Universal access and service (UAS) policies must fit contexts that have changed significantly over the past decade. In developing countries, these policies now have:
- Much more ambitious goals. Technology change and market growth have lowered costs to the level where near-universal access to telecommunications is an achievable goal for many countries, and a degree of use can be affordable for almost all citizens. Many countries have now set their sights on universal access (UA) for Internet and broadband services, as well as universal service (US) goals for telephony. Chapter 8 discusses the implications of new technologies for UAS. ICT spending is now entering the budgets of base of the pyramid consumers [1]. Gapminder provides several interesting ways of visualising some of the tremendous changes, country by country, which have been taking place in technological usage [2].

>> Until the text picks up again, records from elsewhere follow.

Lemma carve_allocated hd h pre c post fl nb fuel :
  heap_rep hd h (pre ++ c :: post) fl → c ∈ fl → nb mod 8 = 0 → 16 ≤ nb ≤ csz c →
  nb + 16 ≤ csz c ∨ post ≠ [] → (length fl < fuel)%nat →
  ∃ h' cs' fl', carve hd fuel (addr c) nb h = Ok (addr c + 8, h') ∧ allocated hd h (pre ++ c :: post) pre c post nb h' cs' fl'.
Proof.
  intros Hrep Hc H8 Hnb Hfit Hfu. apply list_elem_of_split in Hc as (f1 & f2 & ->).
  destruct (carve_c _ _ _ _ _ _ _ Hrep) as (Hcin & Hfree & Hpin).
  destruct (rep_chunk _ _ _ _ Hrep c Hcin) as (Hc8 & Hc16 & Hclo & Hchi & _).
  assert (∀ m' s k, carve_frame hd (mem h) m' (f1 ++ c :: f2) c s k → 16 ≤ s → s + k ≤ csz c ∨ s = csz c ∧ k = 8 →
    (∀ d b, d ∈ useds (pre ++ c :: post) → block_byte d b → b < endAddr h → m' b = mem h b)
    ∧ (∀ x, x ∈ pre ++ post → rd32 m' (addr x) = rd32 (mem h) (addr x))) as Hkeep.
  { intros m' s k Hfr Hs Hk. split.
    - intros d b Hd Hb He. pose proof (rep_block_off _ _ _ _ _ _ Hrep Hd Hb He) as Ho.
      unfold useds in Hd. apply list_elem_of_filter in Hd as [Hu Hd]. unfold block_byte in Hb.
      destruct (rep_disjoint _ _ _ _ Hrep c d Hcin Hd) as [->|?]; [congruence|]. apply Hfr; [done|lia..].
    - intros x Hx. destruct (rest_apart _ _ _ _ _ _ _ Hrep x Hx) as [Hxin Hxa].
      destruct (rep_chunk _ _ _ _ Hrep x Hxin) as (_ & ? & _).
      pose proof (tiles_place _ _ _ _ _ _ _ x (hr_tiles _ _ _ _ Hrep) Hx).
      apply rd32_ext. intros b Hb. apply Hfr; [apply (tag_off _ _ _ _ _ _ _ Hrep x b Hxin)| |]; lia. }
  assert (∀ cs1 cs2, feet (mem h) (cs1 ++ c :: cs2) → feet (mem h) cs1 ∧ feet (mem h) cs2) as Hsplit.
  { intros cs1 cs2 H. apply feet_app in H as [H1 H2]. split; [done|]. apply (feet_app (mem h) [c] cs2) in H2. apply H2. }
  assert (∀ m', (∀ x, x ∈ pre ++ post → rd32 m' (addr x) = rd32 (mem h) (addr x)) → feet (mem h) (pre ++ c :: post) →
    feet m' pre ∧ feet m' post) as Hfeet.
  { intros m' He [F1 F2]%Hsplit. split; (eapply feet_ext; [|done]; intros x Hx%elem_of_tail_in; apply He, elem_of_app; tauto). }
  destruct (decide (nb + 16 ≤ csz c)) as [Hsp|Hwh].
  - destruct (carve_split _ _ _ _ _ _ _ Hrep nb H8 ltac:(lia) Hsp fuel Hfu) as (h' & fl' & Hr & Hrep' & m' & -> & Hfr).
    destruct (Hkeep m' nb 16 Hfr ltac:(lia) ltac:(lia)) as [K1 K2].
    exists (with_mem m' h). eexists _, fl'. split; [exact Hr|]. split; [done| |done|done|done|].
    + exists nb. eexists. split; [lia|]. split; [done|]. split; [done|]. by rewrite useds_free.
    + intros F [?| ->]; [lia|]. destruct (Hfeet m' K2 F) as [F1 _]. simpl mem.
      apply feet_mid. split; [by apply feet_snoc|]. simpl. done.
  - destruct post as [|d post']; [by destruct Hfit|]. destruct (carve_whole _ _ _ _ _ _ _ Hrep fuel nb d post' eq_refl Hnb ltac:(lia))
      as (h' & Hr & Hrep' & m' & -> & Hfr).
    destruct (Hkeep m' (csz c) 8 Hfr ltac:(lia) ltac:(lia)) as [K1 K2].
    exists (with_mem m' h). eexists _, _. split; [exact Hr|]. split; [exact Hrep'| |done|done|done|].
    + exists (csz c). eexists. split; [lia|]. done.
    + intros F _. destruct (Hfeet m' K2 F) as [F1 F2]. simpl mem. apply feet_mid. split; [by apply feet_snoc|].
      split; [done|done].
Qed.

- More complex interactions with other policies. ICTs are often interdependent and support many applications and services; these increasingly close relationships are often called convergence. UAS policies should ideally be designed in co-ordination with, or at least with consideration of, other government policies, including those for computer applications, health, education, government, and rural livelihoods (including electricity, infrastructure, etc.). Countries require overarching national ICT policies that address the sectors impacted by ICT. UAS policies are typically a sub-policy to the national ICT policy, which is outlining ICT development in all sectors of the economy and society. However, UAS policies aimed at increasing telecommunications infrastructure and access need not be held up if other sectors are slower; and
- More experience and best practices to build on. Over the past decade, many developing countries have introduced UAS policies. This toolkit aims to bring together the most important lessons from this experience.
These changed contexts are reflected in the observed and possible future trends in UAS policies described in
Sections 1.4.1 and
1.4.2.
End notes
- See The Next 4 Billlion: Market Size and Business Strategy at the Base of the Pyramid (Allen Hammond and others, WRI, March 2007), especially Chapters 1 and 3.
- See Gapminder (Gapminder Foundation). Look for specific relation between teledensity and income, click “play”.